THE FOUR CLEVER BROTHERS
THERE was once a poor man who had four sons, and when they were grown up, he said to them: “Dear children, you must go out into the world now, for I have nothing to give you. It is my wish that you should each learn a trade by which you can gain a comfortable livelihood, if not wealth.”
So the four brothers took their walking-staffs in their hands, bid their father good-by, and tramped away down the street and passed out of the town gate. After they had traveled some distance, they came to where four roads branched away from the one they were tramping. “Here we must part,” said the eldest brother, “but four years from this day we will meet here again, and tell each other what we have accomplished.”
Then each went his own way, and the eldest presently met a man, who asked him where he was going and what he intended to do.

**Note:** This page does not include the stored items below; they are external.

(* ===== verification/PgSchema.v ===== *)
(** * The tables of src/internal/storage/postgres/sql/migrations

    Migrations 0001 and 0002 (orders, items, timeline, outbox, idempotency
    keys) and 0003 and 0004 (couriers).  A table with a primary key is a map
    from the key to the row; the timeline has a serial number. *)

From S2P Require Import Prelude GoLib Domain Courier.

(** ** 0001_init.up.sql, 0002_idempotency_keys.up.sql *)

Record order_row := MkOrderRow {
  or_id : string;
  or_customer_id : string;
  or_status : string;
  or_currency : string;
  or_amount_minor : Z;
  or_version : Z;
  or_created_at : Time;
  or_updated_at : Time;
}.

Record item_row := MkItemRow {
  ir_id : string;
  ir_order_id : string;         (* references orders *)
  ir_sku : string;
  ir_qty : Z;
  ir_price_minor : Z;
  ir_created_at : Time;
}.

Record timeline_row := MkTimelineRow {
  tr_id : Z;                    (* BIGSERIAL *)
  tr_order_id : string;         (* references orders *)
  tr_type : string;
  tr_reason : string;
  tr_occurred : Time;
}.

Record outbox_row := MkOutboxRow {
  ob_id : string;
  ob_aggregate_type : string;
  ob_aggregate_id : string;
  ob_event_type : string;
  ob_payload : bytes;
  ob_status : string;
  ob_attempt_count : Z;
  ob_created_at : Time;
  ob_updated_at : Time;
}.

Record idempotency_row := MkIdempotencyRow {
  ik_key : string;
  ik_request_hash : string;
  ik_response_body : option bytes;
  ik_http_status : option Z;
  ik_status : string;
  ik_ttl_at : Time;
  ik_created_at : Time;
  ik_updated_at : Time;
}.

Record database := MkDatabase {
  tb_orders : gmap string order_row;
  tb_order_items : gmap string item_row;
  tb_timeline : list timeline_row;     (* oldest first *)
  tb_timeline_seq : Z;                 (* the last serial number *)
  tb_outbox : gmap string outbox_row;
  tb_idempotency : gmap string idempotency_row;
}.

Definition set_orders (t : gmap string order_row) (db : database) : database :=
  MkDatabase t (tb_order_items db) (tb_timeline db) (tb_timeline_seq db) (tb_outbox db) (tb_idempotency db).
Definition set_order_items (t : gmap string item_row) (db : database) : database :=
  MkDatabase (tb_orders db) t (tb_timeline db) (tb_timeline_seq db) (tb_outbox db) (tb_idempotency db).
Definition set_timeline (t : list timeline_row) (seq : Z) (db : database) : database :=
  MkDatabase (tb_orders db) (tb_order_items db) t seq (tb_outbox db) (tb_idempotency db).
Definition set_outbox (t : gmap string outbox_row) (db : database) : database :=
  MkDatabase (tb_orders db) (tb_order_items db) (tb_timeline db) (tb_timeline_seq db) t (tb_idempotency db).
Definition set_idempotency (t : gmap string idempotency_row) (db : database) : database :=
  MkDatabase (tb_orders db) (tb_order_items db) (tb_timeline db) (tb_timeline_seq db) (tb_outbox db) t.

Definition empty_database : database := MkDatabase ∅ ∅ [] 0 ∅ ∅.

(** ** 0003_delivery_foundation.up.sql, 0004_courier_ratings.up.sql *)

Record courier_row := MkCourierRow {
  cr_id : string;
  cr_phone : string;              (* couriers_phone_key *)
  cr_first_name : string;
  cr_last_name : string;
  cr_vehicle_type : string;
  cr_is_active : bool;
  cr_created_at : Time;
  cr_updated_at : Time;
}.

Record zone_row := MkZoneRow {
  zr_courier_id : string;         (* references couriers *)
  zr_zone_id : string;
  zr_is_primary : bool;
  zr_created_at : Time;
}.

Record slot_row := MkSlotRow {
  sr_id : string;
  sr_courier_id : string;         (* references couriers *)
  sr_slot_start : Time;
  sr_slot_end : Time;
  sr_duration_hours : Z;
  sr_status : string;
  sr_created_at : Time;
  sr_updated_at : Time;
}.

Record capability_row := MkCapabilityRow {
  vr_vehicle_type : string;
  vr_max_weight_grams : Z;
  vr_max_volume_cm3 : Z;
  vr_max_orders_per_trip : Z;
  vr_updated_at : Time;
}.

Record rating_row := MkRatingRow {
  rr_id : string;
  rr_courier_id : string;         (* references couriers *)
  rr_score : Z;
  rr_tags : list string;          (* the elements of the JSONB array *)
  rr_comment : string;
  rr_created_at : Time;
}.

(** The zones have the primary key (courier_id, zone_id). *)
Record courier_database := MkCourierDatabase {
  tb_couriers : gmap string courier_row;
  tb_zones : gmap (string * string) zone_row;
  tb_slots : gmap string slot_row;
  tb_capabilities : gmap string capability_row;
  tb_ratings : gmap string rating_row;
}.

(** The rows migration 0003 inserts, at the time [now]. *)
Definition seeded_capabilities (now : Time) : gmap string capability_row :=
  list_to_map (map (fun r => (vr_vehicle_type r, r))
    [MkCapabilityRow "scooter" 5000 35000 2 now;
     MkCapabilityRow "bike" 10000 65000 3 now;
     MkCapabilityRow "car" 25000 250000 10 now]).

Definition empty_courier_database (now : Time) : courier_database :=
  MkCourierDatabase ∅ ∅ ∅ (seeded_capabilities now) ∅.

Definition put_couriers (t : gmap string courier_row) (db : courier_database) : courier_database :=
  MkCourierDatabase t (tb_zones db) (tb_slots db) (tb_capabilities db) (tb_ratings db).
Definition put_zones (t : gmap (string * string) zone_row) (db : courier_database) : courier_database :=
  MkCourierDatabase (tb_couriers db) t (tb_slots db) (tb_capabilities db) (tb_ratings db).
Definition put_slots (t : gmap string slot_row) (db : courier_database) : courier_database :=
  MkCourierDatabase (tb_couriers db) (tb_zones db) t (tb_capabilities db) (tb_ratings db).
Definition put_ratings (t : gmap string rating_row) (db : courier_database) : courier_database :=
  MkCourierDatabase (tb_couriers db) (tb_zones db) (tb_slots db) (tb_capabilities db) t.

(** The CHECK constraints of the courier tables. *)
Definition vehicle_type_check (v : string) : bool := (v =s? "scooter") || (v =s? "bike") || (v =s? "car").
Definition duration_hours_check (n : Z) : bool := (n =? 4) || (n =? 8) || (n =? 12).
Definition slot_status_check (s : string) : bool :=
  (s =s? "planned") || (s =s? "active") || (s =s? "completed") || (s =s? "canceled").
Definition slot_range_check (r : slot_row) : bool := sr_slot_start r <? sr_slot_end r.
Definition score_check (n : Z) : bool := (1 <=? n) && (n <=? 5).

“I want to learn a trade,” the youth answered.
“Then come with me and learn to be a thief,” said the man.
“No,” responded the youth, “that is no longer considered an honorable employment; and in the end I should swing as the clapper in the field bell.”
“Oh, you need not fear the gallows!” said the man. “I will only teach you how to take things that no one else wants or knows how to get hold of, and I will make you so expert that nobody can find you out.”
So the youth allowed himself to be persuaded, and he became, under the man’s instruction, such a clever thief that nothing was safe from him which he had once made up his mind to have.